## Work order
Your answer should contain every line of the records, transcribed word for word.
===== Entries supplied =====
(* ===== verification/_CoqProject ===== *)
-Q . S2P
Prelude.v
Loader.v
KeypadState.v
TouchPad.v
Keypad.v
DataBuffer.v
Obex.v
ObexSend.v
ObexReceive.v
ObexHeaders.v
Crypt.v
CryptFacts.v
Cipher.v
Exword.v
ExwordFacts.v
Text.v
Util.v
Content.v
ContentFacts.v
UserKeys.v
Libc.v
Formatted.v
Heap.v
HeapFacts.v
HeapSpec.v
Stdio.v
StdioFacts.v
SysInfo.v
SysInfoFacts.v
Traced.v
Clock.v
SubpadMouse.v
SubpadFacts.v
SubpadPorts.v
TouchDiag.v
TouchFacts.v
TouchReads.v
TouchPorts.v
SubLcd.v
SubLcdFacts.v
SubLcdGuard.v
Snake.v
SnakeFacts.v
Desktop.v
DesktopFiles.v
DesktopTimed.v
DesktopFacts.v
FilesWatch.v
FilesFacts.v
Command.v
CommandFacts.v
Gate.v
FileLite.v
FrameBuffer.v
Lcd.v
Boot.v
Sdhi.v
SdhiFacts.v
SdhiClock.v
SdhiCore.v
SdhiProbe.v
CpuProbe.v
Sh7724.v
Board.v
Status.v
=====
## Task result
(* ===== verification/_CoqProject ===== *)
-Q . S2P
Prelude.v
Loader.v
KeypadState.v
TouchPad.v
Keypad.v
DataBuffer.v
Obex.v
ObexSend.v
ObexReceive.v
ObexHeaders.v
Crypt.v
CryptFacts.v
Cipher.v
Exword.v
ExwordFacts.v
Text.v
Util.v
Content.v
ContentFacts.v
UserKeys.v
Libc.v
Formatted.v
Heap.v
HeapFacts.v
HeapSpec.v
Stdio.v
StdioFacts.v
SysInfo.v
SysInfoFacts.v
Traced.v
Clock.v
SubpadMouse.v
SubpadFacts.v
SubpadPorts.v
TouchDiag.v
TouchFacts.v
TouchReads.v
TouchPorts.v
SubLcd.v
SubLcdFacts.v
SubLcdGuard.v
Snake.v
SnakeFacts.v
Desktop.v
DesktopFiles.v
DesktopTimed.v
DesktopFacts.v
FilesWatch.v
FilesFacts.v
Command.v
CommandFacts.v
Gate.v
FileLite.v
FrameBuffer.v
Lcd.v
Boot.v
Sdhi.v
SdhiFacts.v
SdhiClock.v
SdhiCore.v
SdhiProbe.v
CpuProbe.v
Sh7724.v
Board.v
Status.v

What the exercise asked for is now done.